It’s a high tech chamber of healing, destination for the torn and tattered. Wound care centers are saving limbs and quality of life.
“The Wound Care Center was originally set up to deal with chronic wounds which is an increasing problem as chronic diseases increase. But in addition to the chronic wounds we’re also set up to deal with acute wounds such as burns, large lacerations, large abrasions, drained abscesses,” says Dr. Robert Kupsaw, medical director of Lee Memorial Health System's Wound Care and Hyperbaric Medicine.
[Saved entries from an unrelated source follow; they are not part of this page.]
(** Twelve distinct draws for [generate_10_words]; the draws 4 and 13 for
    a user who holds 1..10; and a lexicon of one word that the user holds,
    learnt and not learnt. *)
Lemma sampling_ends_on_a_free_draw_witness :
  BotDB.generate_10_words 7 0 (process_start (db_with_user 40 0) (seq 5 12) [])
    ≠ Pending
  ∧ BotDB.add_word 7 0 (process_start (db_with_user 40 10) [3; 12]%nat [])
    ≠ Pending
  ∧ add_new_word (message_of Command.ADD_WORD) 7
      (process_start (one_word_db 5) [3]%nat [4]%nat)
    = Ok tt (set_next_step
               [(7, to_start_word_learning_session); (7, to_drop_progress)]
               (set_sent [(7, MaxWordsAdded); (7, AllLearntOfferReset)]
                  (process_start (one_word_db 5) [3]%nat [4]%nat)))
  ∧ add_new_word (message_of Command.ADD_WORD) 7
      (process_start (one_word_db 0) (seq 0 50) (seq 0 50))
    = Pending.
Proof.
  split_and!.
  - apply (sampling_ends_on_a_free_draw
             (process_start (db_with_user 40 0) (seq 5 12) [])
             (message_of Command.ADD_WORD) 7).
    by_computation.
  - apply (sampling_ends_on_a_free_draw
             (process_start (db_with_user 40 10) [3; 12]%nat [])
             (message_of Command.ADD_WORD) 7).
    by_computation.
  - apply (proj2 (proj2 (sampling_ends_on_a_free_draw
             (process_start (one_word_db 5) [3]%nat [4]%nat)
             (message_of Command.ADD_WORD) 7)) (numbered_word 1)
             eq_refl eq_refl eq_refl ltac:(by_computation)).
    by_computation.
  - apply (proj2 (proj2 (sampling_ends_on_a_free_draw
             (process_start (one_word_db 0) (seq 0 50) (seq 0 50))
             (message_of Command.ADD_WORD) 7)) (numbered_word 1)
             eq_refl eq_refl eq_refl ltac:(by_computation)).
    by_computation.
Defined.

(** C2 fails over a lexicon of 41 words for a user who holds the ids
    1..40: [add_new_word] starts the sampling, and no supply of draws ends
    it.  And over a lexicon of one word that the user holds and has not
    learnt, [add_new_word] does not end either, whatever the draws. *)
Lemma add_new_word_never_ends :
  (¬ ∃ py pg,
       add_new_word (message_of Command.ADD_WORD) 7
         (process_start (db_with_user 41 40) py pg) ≠ Pending)
  ∧ (¬ ∃ py pg,
         add_new_word (message_of Command.ADD_WORD) 7
           (process_start (db_with_user 1 1) py pg) ≠ Pending).
Proof.
  split.
  - intros (py & pg & Hends). apply Hends. clear Hends.
    assert (select_word_ids_of_user 7 (db_with_user 41 40) = seqZ 1 40)
      as Hheld by (vm_compute; reflexivity).
    rewrite add_new_word_run. simpl db. rewrite Hheld.
    rewrite decide_False by (vm_compute; lia).
    unfold mbind, M_bind. rewrite add_word_run. simpl db. rewrite Hheld.
    replace (first_fresh (seqZ 1 40)
               (py_random (process_start (db_with_user 41 40) py pg)))
      with (@None (Z * list nat)); [done|].
    symmetry. apply first_fresh_None, Forall_forall. intros r _.
    apply elem_of_seqZ. pose proof (randint_of_range r). lia.
  - intros (py & pg & Hends). apply Hends. clear Hends.
    rewrite add_new_word_at_the_maximum by reflexivity.
    unfold start_new_round.
    apply (one_word_round_goes_on _ _ (numbered_word 1));
      [reflexivity|reflexivity|by_computation|reflexivity|by_computation].
Qed.
(** * wrappai: persistence entities and the notification payload codec

    A shallow embedding of the TypeORM entities under [src/domain] and of
    the two methods of [Notification] that have behaviour of their own,
    [compressMessage] and [getMessage].

    Layout of the development:
    - [Utf8]: the UTF-8 conversions behind [Buffer.toString("utf-8")] and
      [Buffer.from(string)];
    - [JS]: the run-time values of the [message] field and JavaScript errors;
    - [Zlib]: the interface of [node:zlib] used by the entity ([deflate],
      [unzip]) and a stored-block codec in the zlib container format;
    - [Async]: promise-returning code with a console, as a state and error
      monad;
    - [TypeORM]: column and relation options as written in the decorators,
      and the write path of the store (inserts and updates under the
      constraints, defaults and unique columns that are declared);
    - one module per entity class, named after the class;
    - the facts proved about them. *)

From Stdlib Require Import List String NArith ZArith Lia Bool.
From Stdlib.Strings Require Import Byte.
Import ListNotations.
Local Open Scope string_scope.
Local Open Scope list_scope.
Local Open Scope N_scope.

(** ** UTF-8 *)

(** JavaScript strings are read as sequences of code points; a lone
    surrogate is a code point in [0xD800, 0xDFFF].  [decode] is the
    replacing decoder of [buffer.toString("utf-8")]: every maximal ill-formed
    byte sequence becomes U+FFFD.  [encode] is [Buffer.from(string, "utf-8")]:
    a lone surrogate is written as U+FFFD. *)
Module Utf8.

Definition REPLACEMENT : N := 0xFFFD.

Definition is_scalar (c : N) : bool :=
  (c <? 0xD800) || ((0xE000 <=? c) && (c <=? 0x10FFFF)).

Definition byte_of_N (n : N) : byte :=
  match Byte.of_N (n mod 256) with Some b => b | None => x00 end.

Definition encode_scalar (c : N) : list byte :=
  if c <? 0x80 then [byte_of_N c]
  else if c <? 0x800 then
    [byte_of_N (0xC0 + c / 64); byte_of_N (0x80 + c mod 64)]
  else if c <? 0x10000 then
    [byte_of_N (0xE0 + c / 4096); byte_of_N (0x80 + (c / 64) mod 64);
     byte_of_N (0x80 + c mod 64)]
  else
    [byte_of_N (0xF0 + c / 262144); byte_of_N (0x80 + (c / 4096) mod 64);
     byte_of_N (0x80 + (c / 64) mod 64); byte_of_N (0x80 + c mod 64)].

Definition encode_codepoint (c : N) : list byte :=
  if is_scalar c then encode_scalar c else encode_scalar REPLACEMENT.

Definition encode (s : list N) : list byte := flat_map encode_codepoint s.

Definition in_range (lo hi : N) (b : byte) : bool :=
  (lo <=? Byte.to_N b) && (Byte.to_N b <=? hi).

Definition continuation (b : byte) : bool := in_range 0x80 0xBF b.

Definition payload (b : byte) : N := Byte.to_N b mod 64.

(** Bounds of the second byte, which depend on the lead byte. *)
Definition second_lo (lead : N) : N :=
  if lead =? 0xE0 then 0xA0 else if lead =? 0xF0 then 0x90 else 0x80.

Definition second_hi (lead : N) : N :=
  if lead =? 0xED then 0x9F else if lead =? 0xF4 then 0x8F else 0xBF.
(** [x in [...]] on strings. *)
Definition str_in (x : string) (l : list string) : bool :=
  existsb (String.eqb x) l.

(** The region and surface tables are the same in both global modules. *)
Definition regions : list (string * string) :=
  [ ("globe", "Global");
    ("nhem", "Northern Hemisphere");
    ("shem", "Southern Hemisphere");
    ("europe", "Europe");
    ("asia", "Asia");
    ("africa", "Africa") ].

Definition surface_types : list (string * string) :=
  [ ("land_ocean", "Land and Ocean");
    ("land", "Land");
    ("ocean", "Ocean") ].

Definition BASE_URL : string :=
  "https://www.ncei.noaa.gov/access/monitoring/climate-at-a-glance/global/time-series".

Definition US_BASE_URL : string :=
  "https://www.ncei.noaa.gov/access/monitoring/climate-at-a-glance/national/time-series".

(* ================================================================== *)
(** ** global_temperature_anomalies.py *)
(* ================================================================== *)

Module GlobalTemperatureAnomalies.

Definition fetch_temperature_data (region surface_type : string)
           (start_year : Z) : M (option payload) :=
  t <- datetime_now ;;
  let current_year := dt_year t in
  let url := BASE_URL ++ "/" ++ region ++ "/" ++ surface_type ++ "/1/12/"
             ++ str start_year ++ "-" ++ str current_year ++ "/data.json" in
  fetch_url url.
(** The handler gives up as soon as the rotation engine has no proxy:
    when the attempts before [k] each got a proxy and were blocked and
    the engine has none at attempt [k], the client gets the 502 "no
    healthy proxies available"; nothing is forwarded or logged at
    attempt [k], and the earlier attempts were each forwarded, logged
    and reported to [mark-block]. *)
Theorem handle_http_request_without_proxy l k info :
  1 ≤ k ≤ 3 ->
  (forall a, 1 ≤ a < k ->
             next_proxy (io a) = Some (info a)
             /\ verdict (forwarded (io a)) = true) ->
  next_proxy (io k) = None ->
  let out := handle_http_request l in
  let entries := (fun a => entry_of a (info a)) <$> range 1 k in
  reply out = (502, [], error_body "no healthy proxies available")
  /\ returned_at out = NoHealthyProxies
  /\ log_calls (calls out) = entries
  /\ mark_block_calls (calls out)
     = (fun a => (pi_ip (info a), pi_port (info a), _extract_domain url))
         <$> range 1 k
  /\ length (forwarded_headers (calls out)) = Z.to_nat (k - 1)
  /\ length (next_proxy_calls (calls out)) = Z.to_nat k.
Proof.
  intros Hk Hbefore Hnone. cbn zeta.
  unfold Gateway.handle_http_request.
  change (range 1 (MAX_RETRIES + 1)) with [1; 2; 3].
  assert (k = 1 \/ k = 2 \/ k = 3) as [->|[->| ->]] by lia.
  - rewrite (attempts_none 1 _ _ _ Hnone). done.
  - change (range 1 2) with [1].
    destruct (Hbefore 1) as [H1 V1]; [lia|].
    rewrite (attempts_cons 1 _ _ _ (info 1) H1). cbn zeta. rewrite V1.
    rewrite (decide_True (P := 1 < MAX_RETRIES))
      by (unfold MAX_RETRIES; lia).
    rewrite (attempts_none 2 _ _ _ Hnone). done.
  - change (range 1 3) with [1; 2].
    destruct (Hbefore 1) as [H1 V1]; [lia|].
    destruct (Hbefore 2) as [H2 V2]; [lia|].
    rewrite (attempts_cons 1 _ _ _ (info 1) H1). cbn zeta. rewrite V1.
    rewrite (decide_True (P := 1 < MAX_RETRIES))
      by (unfold MAX_RETRIES; lia).
    rewrite (attempts_cons 2 _ _ _ (info 2) H2). cbn zeta. rewrite V2.
    rewrite (decide_True (P := 2 < MAX_RETRIES))
      by (unfold MAX_RETRIES; lia).
    rewrite (attempts_none 3 _ _ _ Hnone). done.
Qed.

End GatewayMoreFacts.

Lemma handle_http_request_stops_at_witness :
  let out :=
    Gateway.handle_http_request (fun s => s) (fun _ => "example.com"%string)
      "GET" "http://example.com/" TrafficSamples.request_headers None
      TrafficSamples.blocked_then_fine TrafficSamples.no_traffic in
  let entries :=
    (fun a => Trace.entry_of (fun s => s) (fun _ => "example.com"%string)
                "GET" "http://example.com/"
                TrafficSamples.blocked_then_fine a
                (TrafficSamples.handed_out a))
      <$> Gateway.range 1 (2 + 1) in
  Gateway.reply out
  = Trace.answer (Gateway.forwarded (TrafficSamples.blocked_then_fine 2))
  /\ Gateway.returned_at out
     = (if Trace.verdict (fun s => s)
             (Gateway.forwarded (TrafficSamples.blocked_then_fine 2))
        then Gateway.BlockedLastAttempt else Gateway.Success)
  /\ Calls.log_calls (Gateway.calls out) = entries
  /\ Calls.mark_block_calls (Gateway.calls out)
     = omap Trace.marked entries
  /\ Trace.next_proxy_calls (Gateway.calls out)
     = replicate (Z.to_nat 2)
         (Gateway.dict_get "x-session-id" TrafficSamples.request_headers,
          "example.com"%string).
Proof.
  refine (handle_http_request_stops_at
            (fun s => s) (fun _ => "example.com"%string)
            "GET" "http://example.com/" TrafficSamples.request_headers None
            TrafficSamples.blocked_then_fine TrafficSamples.no_traffic
            2 TrafficSamples.handed_out _ _ _ _).
  - lia.
  - intros a Ha. assert (a = 1 \/ a = 2) as [->| ->] by lia; reflexivity.
  - intros a Ha. assert (a = 1) as -> by lia. vm_compute. reflexivity.
  - intros _. vm_compute. reflexivity.
Defined.
(** Only what the right operand wraps takes part in a comparison. *)
Lemma py_eq_unwrap_r a b : py_eq a b = py_eq a (unwrap b).
Proof.
  revert b. induction a; intros b'; simpl; rewrite ?unwrap_idemp; auto.
Qed.

Lemma float_eqb_refl f : f ≠ FNaN → float_eqb f f = true.
Proof.
  destruct f as [ |s|m e]; intros Hf; simpl; [done| |].
  - by apply bool_decide_eq_true_2.
  - apply Z.eqb_refl.
Qed.

(** [v == v] holds for every value of the model that holds no NaN. *)
Lemma py_eq_refl v : nan_free v = true → py_eq v v = true.
Proof.
  induction v as [ |b|z|i f|s|items IH|l|name|v key d i IH]
    using value_rect_nested; simpl; intros Hfree;
    try by rewrite bool_decide_eq_true_2.
  - done.
  - apply float_eqb_refl. by destruct f.
  - induction IH as [|x xs Hx _ IHxs]; [done|]. simpl in Hfree.
    apply andb_true_iff in Hfree as [Hfx Hfxs].
    by rewrite (Hx Hfx), orb_true_r, (IHxs Hfxs).
  - rewrite py_eq_unwrap_r. simpl. rewrite <- py_eq_unwrap_r. by apply IH.
Qed.

(** ** The slots of a wrapper *)

Lemma Wrapper_slot_None v key d i item :
  Wrapper_slot v key d i item = None → name_in item Wrapper_slots = false.
Proof.
  unfold Wrapper_slot, name_in, Wrapper_slots. intros Hslot.
  apply bool_decide_eq_false_2. rewrite !elem_of_cons, elem_of_nil.
  repeat (case_bool_decide; [done|]).
  intros [?|[?|[?|[?|[]]]]]; done.
Qed.

(** ** Caching a wrapper on the instance *)

Section Cache.
Context `{Host}.

Lemma cached_class_of w instance o name x st l :
  heap w !! instance = Some o →
  class_of (cached w instance o name x st) l = class_of w l.
Proof.
  intros Ho. unfold class_of, cached. simpl.
  destruct (decide (instance = l)) as [->|Hne].
  - by rewrite lookup_insert_eq, Ho.
  - by rewrite lookup_insert_ne.
Qed.

Lemma cached_session_field w instance o name x st l f :
  heap w !! instance = Some o →
  session_field (cached w instance o name x st) l f = session_field w l f.
Proof. intros Ho. unfold session_field. by rewrite cached_class_of. Qed.

Lemma cached_instance_key_of w instance o name x st l :
  heap w !! instance = Some o →
  name ≠ "__instance_key__" →
  instance_key_of (cached w instance o name x st) l = instance_key_of w l.
Proof.
  intros Ho Hne. unfold instance_key_of, cached. simpl.
  destruct (decide (instance = l)) as [->|Hl].
  - rewrite lookup_insert_eq, Ho. simpl. by rewrite lookup_insert_ne.
  - by rewrite lookup_insert_ne.
Qed.

(** A store-backed field of a stamped instance is not the stamp. *)
Lemma session_field_not_stamp w instance f ik :
  session_field w instance f = true →
  instance_key_of w instance = Some ik →
  f ≠ "__instance_key__".
Proof.
  unfold session_field, instance_key_of, class_of. intros Hf Hik ->.
  destruct (heap w !! instance) as [o|]; [|done]. simpl in Hf.
  destruct (type_lookup (obj_class o) "__instance_key__") as [[[]|]|]; done.
Qed.

(** Reading a store-backed field is the descriptor's [__get__]. *)
Lemma getattr_session_field w instance f :
  session_field w instance f = true →
  py_getattr (VRef instance) f w = SessionVar__get__ f (Some instance) w.
Proof.
  unfold session_field, class_of. intros Hf. simpl.
  unfold object__getattribute__. py_unfold.
  destruct (heap w !! instance) as [o|]; [|done]. simpl in Hf.
  destruct (type_lookup (obj_class o) f) as [[[]|]|]; try done.
  by apply bool_decide_eq_true_1 in Hf as ->.
Qed.

(** Assigning a store-backed field is the descriptor's [__set__]. *)
Lemma setattr_session_field w instance f v :
  session_field w instance f = true →
  py_setattr (VRef instance) f v w = SessionVar__set__ f instance v w.
Proof.
  unfold session_field, class_of. intros Hf. simpl.
  unfold object__setattr__. py_unfold.
  destruct (heap w !! instance) as [o|]; [|done]. simpl in Hf.
  destruct (type_lookup (obj_class o) f) as [[[]|]|]; try done.
  by apply bool_decide_eq_true_1 in Hf as ->.
Qed.

Lemma instance_key_of_live w instance ik :
  instance_key_of w instance = Some ik → ∃ o, heap w !! instance = Some o.
Proof.
  unfold instance_key_of. destruct (heap w !! instance); [eauto|done].
Qed.

(** [__set__] on a stamped instance with a valid field key. *)
Lemma set_stamped w instance name ik v :
  instance_key_of w instance = Some ik →
  valid_user_key (field_key ik name) = true →
  ∃ o, heap w !! instance = Some o ∧
    SessionVar__set__ name instance v w =
    (Ok tt, cached w instance o name
              (VWrapper v (field_key ik name) name instance)
              (<[field_key ik name := v]> (session_state w))).
Proof.
  intros Hik Hvalid. destruct (instance_key_of_live _ _ _ Hik) as [o Ho].
  exists o. split; [done|].
  by rewrite set_unfold, (make_key_stamped _ _ _ _ Hik), Hvalid, Ho.
Qed.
One of the most common treatments is for diabetic wounds. It’s estimated within three decades a third of Americans will be diabetic or pre-diabetic, 25% will develop ulcers in their limbs, 15-20% requiring amputation. Dedicated wound centers are using advanced tools to encourage healing.
“One is a bio engineered growth factor, which can be useful in diabetic wounds for re-growing tissue. Then there’s something called tissue cultured skin substitute, which is actually living skin. There’s also what we call A-cellular dermal equivalence, which are not living tissue but are coverings for wounds that can initiate tissue growth,” says Dr. Kupsaw.
Hyperbaric chambers expose patients to 100% oxygen, which promotes the growth of new blood vessels, which can help healing.
As people live longer, the greater the risk they have to develop health conditions that hinder healing. A rule of thumb is anything that doesn’t start to heal within four weeks needs help.
“If you can heal these wounds you can for the most part eliminate the risk of amputation which is a huge triumph,” says Dr. Kupsaw.